One of the tracks that is more familiar, the title song from her previous release, “All American Made,” is being released separately as a live music video.

It’s Price’s first live album to be widely available. She previously had a limited edition double-LP, “Live at the Hamilton,” and DVD, “Live at Austin City Limits,” that were released exclusively to subscribers to the Third Man Vault series.
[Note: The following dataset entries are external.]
(** * ProductTree: search index builder and client-side search

    A shallow embedding of the two pieces of the documentation site that carry
    logic: the build-time index route ([search-index.json]), which maps the
    content collection to a list of search records, and the script of the
    search box component, which loads that index into Fuse.js and answers
    keystrokes.

    JavaScript strings are sequences of UTF-16 code units; they are modelled as
    lists of numbers.  Case conversion is exact on ASCII text; on text with
    other code units it is delegated to the host's Unicode tables, which are
    parameters of the development, as is [Date.prototype.toISOString]. *)

From Stdlib Require Import List NArith ZArith QArith String Ascii Bool Arith Lia.
From Stdlib Require Import DecimalString DecimalNat.
Import ListNotations.

Set Implicit Arguments.

Close Scope Q_scope.
Open Scope N_scope.
Open Scope nat_scope.

(* ================================================================== *)
(** ** JavaScript strings                                              *)
(* ================================================================== *)

Definition codeunit := N.
Definition jsstring := list codeunit.

(** A string literal of the source, as code units. *)
Definition lit (s : string) : jsstring := map N_of_ascii (list_ascii_of_string s).

Definition inRange (lo hi c : codeunit) : bool := ((lo <=? c) && (c <=? hi))%N.

Definition isUpperAZ (c : codeunit) : bool := inRange 65%N 90%N c.
Definition isLowerAZ (c : codeunit) : bool := inRange 97%N 122%N c.
Definition isDigit (c : codeunit) : bool := inRange 48%N 57%N c.

(** The character class [[a-zA-Z]]. *)
Definition isLetter (c : codeunit) : bool := isLowerAZ c || isUpperAZ c.

(** The class [\w] of a regular expression without the [u] and [i] flags. *)
Definition isWordChar (c : codeunit) : bool :=
  isLetter c || isDigit c || (c =? 95)%N.

(** The character class [[#*`]]. *)
Definition isMarkup (c : codeunit) : bool :=
  ((c =? 35) || (c =? 42) || (c =? 96))%N.

(** WhiteSpace and LineTerminator of ECMAScript, the code units that
    [String.prototype.trim] strips. *)
Definition isWhiteSpace (c : codeunit) : bool :=
  ((c =? 9) || (c =? 10) || (c =? 11) || (c =? 12) || (c =? 13) || (c =? 32)
   || (c =? 160) || (c =? 5760) || inRange 8192 8202 c
   || (c =? 8232) || (c =? 8233) || (c =? 8239) || (c =? 8287)
   || (c =? 12288) || (c =? 65279))%N.

(** [s.slice(0, n)] and [s.slice(1)]. *)
Definition slice0 (n : nat) (s : jsstring) : jsstring := firstn n s.
Definition sliceFrom1 (s : jsstring) : jsstring := tl s.
(** [main()]: [listing] is what [os.listdir(HTML_DIR)] returns or raises,
    and [files] the files that exist at the start. *)
Definition main (translate : string → result string) (listing : result (list string))
    (read : string → result page) (files : gmap string content) : batch * result unit :=
  let files := ensure_dir OUT_DIR files in
  match listing with
  | Raise e => ((files, [], []), Raise e)
  | Ok names =>
      let html_files := sorted (filter (fun f => endswith ".html" f = true) names) in
      match main_loop translate read (length html_files) 1 html_files
              (files, [Found (length html_files)], []) with
      | (st, Raise e) => (st, Raise e)
      | ((files, printed, all_patterns), Ok _) =>
          ((<[MASTER_JSON := DatasetFile all_patterns]> files,
            printed ++ [Merged MASTER_JSON], all_patterns), Ok ())
      end
  end.

(** * Vocabulary of the statements *)

(** [k] occurs in [t]. *)
Definition occurs_in (k t : string) : Prop := ∃ a b, t = a +:+ k +:+ b.

(** The texts a pattern matches. *)
Fixpoint lang (r : Re.regex) (w : string) : Prop :=
  match r with
  | Re.Lit c => w = String c ""
  | Re.Class p => ∃ c, p c = true ∧ w = String c ""
  | Re.Seq r1 r2 => ∃ w1 w2, w = w1 +:+ w2 ∧ lang r1 w1 ∧ lang r2 w2
  | Re.Opt r1 => w = "" ∨ lang r1 w
  | Re.Star p => Text.all_chars p w = true
  | Re.Plus p => w ≠ "" ∧ Text.all_chars p w = true
  | Re.Group _ r1 => lang r1 w
  end.

(** The numbers of the groups of a pattern. *)
Fixpoint groups (r : Re.regex) : list nat :=
  match r with
  | Re.Seq r1 r2 => groups r1 ++ groups r2
  | Re.Opt r1 => groups r1
  | Re.Group i r1 => i :: groups r1
  | _ => []
  end.

(** The sub-pattern of group 1 of [MM_RE]. *)
Definition MM_GROUP : Re.regex :=
  Re.Seq (Re.Plus Text.is_digit)
    (Re.Opt (Re.Group 2 (Re.Seq (Re.Lit ".") (Re.Plus Text.is_digit)))).

(** The lookup as the specification words it: the entry closest to [mm]
    by absolute difference (the first one among equally close entries),
    accepted only when that difference is strictly below 0.15. *)
Definition closest_entry (table : list (string * spec_float)) (mm : spec_float)
    : option (string * spec_float) :=
  foldl (fun best kv =>
           match best with
           | None => Some kv
           | Some b =>
               if PyFloat.ltb (distance kv.2 mm) (distance b.2 mm) then Some kv else best
           end)
        None table.

Definition spec_lookup_us (mm : spec_float) : option string :=
  match closest_entry US_NEEDLES mm with
  | Some (k, v) => if within_tolerance v mm then Some k else None
  | None => None
  end.

(** A text without digits and points. *)
Definition plain (w : string) : Prop :=
  Text.all_chars (fun c => negb (Text.is_digit_or_dot c)) w = true.

(** The lower-cased label and the value element of a block that has both. *)
Definition block_entry (f : field) : option (string * value_div) :=
  match field_label f, field_value f with
  | Some lab, Some val => Some (Text.lower (clean (Some lab)), val)
  | _, _ => None
  end.

(** The value elements of the blocks whose label contains [rule], in page
    order. *)
Definition matching (rule : string) (fs : list field) : list value_div :=
  (filter (fun e => Text.contains rule e.1 = true) (omap block_entry fs)).*2.

(** [v], the cleaned text of a value element. *)
Definition value_of (val : value_div) : string := clean (Some (value_text val)).

(** The cleaned texts of the [span] elements of a value element. *)
Definition spans_of (val : value_div) : list string :=
  (fun lang => clean (Some lang)) <$> value_spans val.

(** The text the normalizer returns. *)
Definition needle_text (v : string) : string :=
  match normalize_needle v with
  | Ok out => out
  | Raise _ => ""
  end.
Lemma upsert_ids u l :
  map id_of (upsert u l) = map id_of l
  \/ (find_resume (u !! "_id") l = None
      /\ map id_of (upsert u l) = (map id_of l ++ [u !! "_id"])%list).
Proof.
  destruct (upsert_shape u l) as [(i & r & Hi & Hf & Hr & ->)|[Hn ->]].
  - left. apply list_eq. intros j. rewrite !list_lookup_fmap.
    destruct (decide (j = i)) as [->|Hne].
    + rewrite list_lookup_insert_eq by (by eapply lookup_lt_Some).
      rewrite Hr. cbn.
      destruct (find_index_some _ _ _ Hi) as (x & Hx & Hid%strict_eq_eq & _).
      rewrite Hr in Hx. injection Hx as <-. by rewrite Hid.
    + by rewrite list_lookup_insert_ne.
  - right. split; [done|]. by rewrite map_app.
Qed.

Lemma find_none_not_in id l :
  find_resume (Some (VStr id)) l = None -> Some (VStr id) ∉ map id_of l.
Proof.
  induction l as [|r l IH]; [intros _; by apply not_elem_of_nil|].
  cbn [find_resume List.find map].
  destruct (strict_eq (id_of r) (Some (VStr id))) eqn:E; [done|].
  intros H. apply not_elem_of_cons. split; [|by apply IH].
  intros Heq. rewrite <- Heq in E. by rewrite strict_eq_str_refl in E.
Qed.

(** X11.  [upsertResume] as a store of resumes by id.  On a collection
    without null entries, storing a resume whose id is a string returns;
    the resume is then the one found under its id, what is found under
    every other id is what was found before, and ids that were pairwise
    distinct still are. *)
Theorem upsertResume_by_id u id w l :
  u !! "_id" = Some (VStr id) ->
  collection (ls w) = VArr l -> no_null l = true ->
  exists w',
    upsertResume u w = (Return (), w')
    /\ collection (ls w') = VArr (upsert u l)
    /\ no_null (upsert u l) = true
    /\ find_resume (Some (VStr id)) (upsert u l) = Some (VObj u)
    /\ (forall id', id' <> id ->
          find_resume (Some (VStr id')) (upsert u l)
          = find_resume (Some (VStr id')) l)
    /\ (NoDup (map id_of l) -> NoDup (map id_of (upsert u l)))
    /\ (List.length (upsert u l) = List.length l
        \/ List.length (upsert u l) = S (List.length l)).
Proof.
  intros Hu Hc Hl. eexists. split; [by apply upsertResume_run|].
  split; [cbn [ls set_ls]; by apply collection_insert|].
  split; [by apply no_null_upsert|].
  split; [rewrite <- Hu; apply find_upsert; rewrite Hu; apply strict_eq_str_refl|].
  split; [intros id'; by apply find_upsert_other|].
  split.
  - intros Hnd. destruct (upsert_ids u l) as [->|[Hn ->]]; [done|].
    apply NoDup_app. split; [done|]. split; [|apply NoDup_singleton].
    intros x Hx ->%list_elem_of_singleton. rewrite Hu in Hn, Hx.
    by apply (find_none_not_in _ _ Hn).
  - destruct (upsert_shape u l) as [(i & r & _ & _ & _ & ->)|[_ ->]].
    + left. by rewrite length_insert.
    + right. rewrite length_app. cbn. lia.
Qed.


(** ** The auth slice and the storage of the shim *)

Section AuthFacts.
Import AuthSlice.





(** A session at sample inputs. *)



End AuthFacts.

(** ** The entry points, and an id made twice *)

Lemma wrap_data_run c w :
  wrap_data c w
  = match c w with
    | (Return v, w') => (Return (obj [("data", v)]), w')
    | (Throw e, w') => (Throw e, w')
    end.
Proof.
  unfold wrap_data, try_catch, bind, ret, throw.
  by destruct (c w) as [[v|e] w'].
Qed.

Lemma handleRequest_get_body clock random url b w :
  handleRequest clock random "GET" url b w
  = handleRequest clock random "GET" url NoBody w.
Proof.
  unfold handleRequest.
  change (String.eqb "GET" "POST") with false.
  change (String.eqb "GET" "PUT") with false.
  change (String.eqb "GET" "DELETE") with false.
  reflexivity.
Qed.

Lemma handleRequest_delete_body clock random url b w :
  handleRequest clock random "DELETE" url b w
  = handleRequest clock random "DELETE" url NoBody w.
Proof.
  unfold handleRequest.
  change (String.eqb "DELETE" "POST") with false.
  change (String.eqb "DELETE" "PUT") with false.
  change (String.eqb "DELETE" "GET") with false.
  reflexivity.
Qed.

(** X14.  The four entry points.  Each answers [{data}] with the answer of
    the router and rejects with the very error of the router, leaving the
    world the router left.  [get] and [delete] pass no body, and lose
    nothing by it: a GET or DELETE request is handled the same whatever its
    body. *)
Theorem entry_points clock random url b w :
  api_get clock random url w = wrapped (handleRequest clock random "GET" url b w)
  /\ api_delete clock random url w
     = wrapped (handleRequest clock random "DELETE" url b w)
  /\ api_post clock random url b w
     = wrapped (handleRequest clock random "POST" url b w)
  /\ api_put clock random url b w
     = wrapped (handleRequest clock random "PUT" url b w)
  /\ (forall e w', handleRequest clock random "PUT" url b w = (Throw e, w') ->
        api_put clock random url b w = (Throw e, w'))
  /\ (forall v w', handleRequest clock random "POST" url b w = (Return v, w') ->
        api_post clock random url b w = (Return (obj [("data", v)]), w')).
Proof.
  unfold api_get, api_delete, api_post, api_put. rewrite !wrap_data_run.
  rewrite (handleRequest_get_body clock random url b).
  rewrite (handleRequest_delete_body clock random url b).
  repeat split; try done.
  - by intros e w' ->.
  - by intros v w' ->.
Qed.



(** ** The further properties at sample inputs *)

Lemma two_resumes_collection :
  collection (ls two_resumes) = VArr [sample_resume; second_resume].
Proof. vm_compute. reflexivity. Qed.

Lemma frozen_clock_iso : iso_clock frozen_clock.
Proof.
  intros n. unfold frozen_clock, Platform.min_iso_time, Platform.max_iso_time. lia.
Defined.

Lemma request_leaves_seeded_witness :
  let w' := (handleRequest frozen_clock sample_random "DELETE" (Some "nowhere")
               NoBody fresh).2 in
  seed (ls w') = ls w' /\ is_Some (stored (ls w') LS_KEYS.user).
Proof.
  destruct (request_leaves_seeded frozen_clock sample_random "DELETE"
              (Some "nowhere") NoBody fresh) as (H1 & H2 & _).
  split; [exact H1|exact H2].
Defined.
(** * A promise-based modal host: shallow embedding and verified properties

    The development embeds [src/modal/ModalHost.tsx] (the modal provider,
    its event handlers and the global access shim), the form content
    ([FormModal]) and the page callback ([ModalFormPage.handleOpen]).

    Conventions of the embedding.
    - React state ([pending], [isMounted], [visualState]) is the value
      committed by the last render; a [setX] call appends to the update
      queue [updates], which [commit] folds into the state.  The handlers
      the provider attaches to its elements are those of the last render
      and read the committed values.
    - [resolve] and [cancel] are made by [useCallback] with dependency
      [pending] and handed to the content: they take the [pending] of the
      render that made them as an argument, and the content may call them
      at any later time.
    - Refs, the promise heap, [document.activeElement] and the microtask
      queue are mutated in place.
    - A node of the document is named by its position: [LayerNode p] is
      the node at child path [p] below the overlay element, [PageNode n]
      is a node of the page behind it.  The rendered content is a tree of
      elements and text nodes; an element carries the attributes the code
      looks at and the browser's verdict on whether it can take the focus.
    - The event being handled carries its flags: [preventDefault] sets
      [defaultPrevented] unless the listener is passive, as React's root
      listeners for [wheel] and [touchmove] are.
    - The content calls the controls it was given from its event handlers
      and callbacks, in a turn after the one that rendered it; a content
      that calls a control from its own mount effect is not among the
      runs considered.
    - A turn of the event loop runs the handlers of one event, renders,
      and runs the microtasks the handlers queued.  Whether React renders
      before or after those microtasks depends on the kind of event; the
      host's state at the end of the turn is the same either way
      ([render_and_microtasks_commute]).
    - [log] is a ghost trace of the calls a handler made, in program
      order; no handler reads it. *)

From Stdlib Require Import ZArith NArith Lia Ascii String.
From stdpp Require Import base list strings.

Set Warnings "-register-all".
Open Scope string_scope.
Open Scope list_scope.

(** ** JavaScript values and strings *)

(** A JavaScript string is a sequence of UTF-16 code units. *)
Definition jsstring := list N.

Definition utf16 (s : string) : jsstring :=
  Ascii.N_of_ascii <$> String.list_ascii_of_string s.
Lemma store_call_run (pending : pending_save) (w : world) (rows : list wq_row) :
  fault (db w) = None → water_quality (db w) = Some rows →
  store_call pending w
  = if id_truthy (existing_id pending)
    then (Ok "Data updated successfully!",
          World (session w)
                (set_water_quality
                   ((λ r, if decide (row_id r = default 0%Z (existing_id pending))
                          then WqRow (default 0%Z (existing_id pending)) (data pending)
                          else r) <$> rows) (db w))
                (trace w ++ [UpdateWq (default 0%Z (existing_id pending)) (data pending)])
                (notices w))
    else (Ok "Data saved successfully!",
          World (session w)
                (bump_next_id (set_water_quality
                   (rows ++ [WqRow (next_id (db w)) (data pending)]) (db w)))
                (trace w ++ [InsertWq (data pending)])
                (notices w)).
Proof.
  intros Hf Hrows. unfold store_call.
  destruct (id_truthy (existing_id pending));
    unfold update_wq, insert_wq, mbind, M_bind, execute, table;
    by rewrite Hf, Hrows.
Qed.

(** A raising store call changes neither the session nor the tables. *)
Lemma store_call_raise (pending : pending_save) (w : world) (e : string) :
  (store_call pending w).1 = Raise e →
  session (store_call pending w).2 = session w
  ∧ db (store_call pending w).2 = db w
  ∧ notices (store_call pending w).2 = notices w.
Proof.
  unfold store_call.
  destruct (id_truthy (existing_id pending));
    unfold update_wq, insert_wq, mbind, M_bind, execute, table;
    destruct (fault (db w)); cbn; try done;
    destruct (water_quality (db w)); cbn; done.
Qed.

(** The outcome of a store call depends on the database alone. *)
Lemma store_call_outcome (pending : pending_save) (w1 w2 : world) :
  db w1 = db w2 → (store_call pending w1).1 = (store_call pending w2).1.
Proof.
  intros Hdb. unfold store_call.
  destruct (id_truthy (existing_id pending));
    unfold update_wq, insert_wq, mbind, M_bind, execute, table; rewrite Hdb;
    destruct (fault (db w2)); cbn; try done;
    destruct (water_quality (db w2)); cbn; done.
Qed.
Record dartClass : Type := DartClass {
  className : string;
  members : list member
}.

Definition classMember (className : string) (dir : node) : member :=
  ClassProperty (nestedClassName className (nodeName dir))
                (formatPropertyName (nodeName dir)).

Definition stringMember (relativePath : string) (file : node) : member :=
  StringProperty (formatPropertyName (stripExtension (nodeName file)))
                 (assetValue relativePath (nodeName file))
                 (Str.endsWith (Str.toLowerCase (nodeName file)) ".svg").

(** The classes [generateClassRecursively] emits, in emission order. *)
Fixpoint classesOf (dir : node) (relativePath className : string) : list dartClass :=
  match dir with
  | File _ => []
  | Dir _ items =>
      DartClass className
        (List.map (classMember className) (List.filter isListedDir items)
         ++ List.map (stringMember relativePath) (List.filter isListedFile items))
      :: (fix loop (l : list node) : list dartClass :=
            match l with
            | [] => []
            | item :: rest =>
                (if isListedDir item
                 then classesOf item
                        (nestedRelativePath relativePath (nodeName item))
                        (nestedClassName className (nodeName item))
                 else []) ++ loop rest
            end) items
  end.

Definition classTree (items : list node) (relativePath className : string)
  : list dartClass :=
  classesOf (Dir EmptyString items) relativePath className.

Definition renderMember (m : member) : string :=
  match m with
  | ClassProperty type name =>
      "  final " +:+ type +:+ " " +:+ name +:+ " = const " +:+ type +:+ "();" +:+ nl
  | StringProperty name value svg =>
      "  final String " +:+ name +:+ " = '" +:+ value +:+ "';"
      +:+ (if svg then " // SVG File"%string else EmptyString) +:+ nl
  end.

Definition renderClass (c : dartClass) : string :=
  classHeader (className c) +:+ concatMap renderMember (members c) +:+ classFooter.

Definition render (cs : list dartClass) : string := concatMap renderClass cs.

(** The values of the string-valued properties of a class tree. *)
Definition memberValue (m : member) : list string :=
  match m with
  | StringProperty _ value _ => [value]
  | ClassProperty _ _ => []
  end.

Definition stringValues (cs : list dartClass) : list string :=
  flat_map (fun c => flat_map memberValue (members c)) cs.

(** *** Trees with and without variant directories *)

(** A directory that [generateClassRecursively] and [scanDirs] leave out. *)
Definition isVariantDir (item : node) : bool :=
  isDirectory item && isVariantName (nodeName item).

(** The tree below [dir] with every variant directory removed, at any
    depth, together with all it contains. *)
Fixpoint eraseVariants (dir : node) : node :=
  match dir with
  | File name => File name
  | Dir name items =>
      Dir name
        ((fix loop (l : list node) : list node :=
            match l with
            | [] => []
            | item :: rest =>
                if isVariantDir item then loop rest
                else eraseVariants item :: loop rest
            end) items)
  end.

(** No directory below [dir] has a variant name. *)
Fixpoint variantFree (dir : node) : bool :=
  match dir with
  | File _ => true
  | Dir _ items =>
      (fix loop (l : list node) : bool :=
         match l with
         | [] => true
         | item :: rest =>
             negb (isVariantDir item) && variantFree item && loop rest
         end) items
  end.

(** [assetFile items ds f]: below the directory holding [items], the
    directories [ds], none of them a variant directory, lead to a regular
    file named [f]. *)
Inductive assetFile : list node -> list string -> string -> Prop :=
| assetFile_here items f :
    In (File f) items -> assetFile items [] f
| assetFile_below items d kids ds f :
    In (Dir d kids) items -> isVariantName d = false ->
    assetFile kids ds f -> assetFile items (d :: ds) f.

(** [relativePath] after descending through [ds]. *)
Definition descend (relativePath : string) (ds : list string) : string :=
  foldl nestedRelativePath relativePath ds.

Fixpoint distinct (l : list string) : bool :=
  match l with
  | [] => true
  | x :: rest => negb (Str.includes rest x) && distinct rest
  end.

Definition noSlash (s : string) : bool :=
  Str.all (fun c => negb (Char.eqb c "/")) s.

Definition noBackslash (s : string) : bool :=
  Str.all (fun c => negb (Char.eqb c "092")) s.

(** What a file system guarantees about the entries of one directory:
    distinct names without [/]; and directory names without a backslash, as
    on Windows, so that [forwardSlash] leaves them alone. *)
Definition wellNamedEntries (items : list node) : bool :=
  distinct (List.map nodeName items)
  && forallb (fun item => noSlash (nodeName item)
                          && (isFile item || noBackslash (nodeName item))) items.
(** * Student Management API (main.go): model and verified properties

    The program is one Go file: a record type [Student], a process-wide slice
    [students] guarded by a reader/writer mutex, a validator and the HTTP
    handlers registered in [main].  Every handler reads or writes the slice
    inside one critical section of the mutex, so a handler is modelled as one
    atomic function from the slice before the request to the slice after it
    and the response written.

    The pieces of the Go standard library the handlers call
    (encoding/json's decoder, net/http's form parser, strconv.Atoi) are not
    part of the program; they are taken as the fields of a record [Runtime]
    and the properties of the handlers are proved for all of them.  Where a
    property depends on what the library does with a form body or with the
    name of a header, the library's own steps are modelled as well. *)

From Stdlib Require Import Ascii DecimalString.
From stdpp Require Import base decidable option numbers list strings gmap.

Local Open Scope string_scope.
Local Open Scope list_scope.
Local Open Scope Z_scope.

(** ** Data model *)

(** [type Student struct { ID int; Name string; Age int; Email string }] *)
Record Student : Type := mkStudent {
  ID : Z;
  Name : string;
  Age : Z;
  Email : string
}.

#[global] Instance Student_eq_dec : EqDecision Student.
Proof. solve_decision. Defined.

(** [var newStudent Student]: the zero value of the struct. *)
Definition zeroStudent : Student := mkStudent 0 "" 0 "".

(** Field assignments [s.ID = v], [s.Name = v], ... on a struct value. *)
Definition setID (s : Student) (v : Z) : Student :=
  mkStudent v (Name s) (Age s) (Email s).
Definition setName (s : Student) (v : string) : Student :=
  mkStudent (ID s) v (Age s) (Email s).
Definition setAge (s : Student) (v : Z) : Student :=
  mkStudent (ID s) (Name s) v (Email s).
Definition setEmail (s : Student) (v : string) : Student :=
  mkStudent (ID s) (Name s) (Age s) v.

(** Go's [int] on the 64-bit targets: two's complement, additions wrap. *)
Definition maxInt : Z := 2 ^ 63 - 1.
Definition minInt : Z := - 2 ^ 63.
Definition int_wrap (z : Z) : Z := (z + 2 ^ 63) `mod` 2 ^ 64 - 2 ^ 63.
Definition int_add (a b : Z) : Z := int_wrap (a + b).

(** [len(students)] *)
Definition len (students : list Student) : Z := Z.of_nat (length students).

(** ** Responses *)

(** net/http status constants used by the handlers. *)
Definition StatusOK : Z := 200.
Definition StatusCreated : Z := 201.
Definition StatusNoContent : Z := 204.
Definition StatusBadRequest : Z := 400.
Definition StatusNotFound : Z := 404.
Definition StatusMethodNotAllowed : Z := 405.

(** What a handler writes as the body. *)
Inductive Payload : Type :=
  | PlainText (msg : string)            (* http.Error(w, msg, code) *)
  | StudentJSON (student : Student)     (* json.NewEncoder(w).Encode(student) *)
  | StudentsJSON (l : list Student)     (* json.Marshal(students) *)
  | NoBody.

Record Response : Type := mkResponse {
  StatusCode : Z;
  Body_ : Payload
}.

(** [http.Error(w, msg, code)] *)
Definition httpError (msg : string) (code : Z) : Response :=
  mkResponse code (PlainText msg).

(** ** Requests and the library calls made on them *)

Record Request : Type := mkRequest {
  Method : string;        (* r.Method *)
  ContentType : string;   (* r.Header.Get("Content-Type") *)
  PathID : string;        (* r.PathValue("id") *)
  Body : string           (* r.Body *)
}.

Definition MethodGet : string := "GET".
Definition MethodPost : string := "POST".
Definition MethodPut : string := "PUT".
Definition MethodDelete : string := "DELETE".

(** The standard-library functions the handlers call.
    - [DecodeJSON body v]: [json.NewDecoder(r.Body).Decode(&v)], the value of
      [v] after decoding, or [None] when it returns an error;
    - [ParseForm r]: [r.ParseForm()], on success the function
      [key => r.FormValue(key)], or [None] when it returns an error;
    - [Atoi s]: [strconv.Atoi(s)], [None] when it returns an error. *)
Record Runtime : Type := mkRuntime {
  DecodeJSON : string → Student → option Student;
  ParseForm : Request → option (string → string);
  Atoi : string → option Z
}.

(** ** validateStudent (main.go, lines 49-60) *)

(** The returned [error] is [None] for [nil] and [Some msg] for
    [fmt.Errorf(msg)]. *)
Definition validateStudent (student : Student) : option string :=
  if String.eqb (Name student) "" then Some "name is required"
  else if (Age student <=? 0) || (Age student >? 150)
       then Some "age must be between 1 and 150"
  else if String.eqb (Email student) "" then Some "email is required"
  else None.

(** ** The critical sections of the handlers *)

(** handleStudents (lines 34-47).  [json.Marshal] of a slice of structs of
    strings and ints has no failing case, so the 500 branch is dead. *)
Definition handleStudents (students : list Student) : Response :=
  mkResponse StatusOK (StudentsJSON students).

(** The loop [for i, student := range students { if student.ID == id {...} }]
    stops at the first index whose record has the wanted id: [list_find]. *)
Definition findByID (id : Z) (students : list Student) : option (nat * Student) :=
  list_find (λ student, ID student = id) students.

(** POST /students after the body is read (lines 154-166): validate, then
    under the lock assign [len(students) + 1] and append. *)
Definition create (students : list Student) (newStudent : Student)
  : list Student * Response :=
  match validateStudent newStudent with
  | Some err => (students, httpError err StatusBadRequest)
  | None =>
      let newStudent := setID newStudent (int_add (len students) 1) in
      (students ++ [newStudent], mkResponse StatusCreated (StudentJSON newStudent))
  end.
“Two years ago today I headlined at the Ryman and it was something I had dreamed of since I was a little girl,” she wrote in an Instagram post. “We did three nights in a row and recorded all of them. I am so excited that we are releasing it on Bandcamp today — the recordings are rough and the performances are raw, but there was a magic there and the band was on fire. We played unreleased songs, alternative album versions and had lots of special guests. Net profits of the album will be donated to MusiCares’ COVID-19 Relief Fund for the first four weeks of its release.

Her third studio album, “That’s How Rumors Get Started,” co-produced with Simpson, is due to be her first for the Loma Vista label, through Concord, after two with White’s imprint, Third Man. It was announced in January and then delayed indefinitely in March, with Price saying then that she wanted to be able to tour behind it and it would probably arrive in summer. She hasn’t indicated yet whether the increasingly daunting prospects for 2020 touring will result in the album being pushed further back or not.

Price wrote an emotional and absorbing essay for Vogue, published May 8, that described the turmoil of her life in the last two years, apart from the happy experience of cutting the new album, including a difficult birth, a tornado and a serious illness within the home. Hours after a listening party for the new album, the east Nashville tornado devastated her neighborhood, followed by her husband, Ivey, coming down with COVID-19, an illness she wrote he was still slowly recuperating from many weeks later.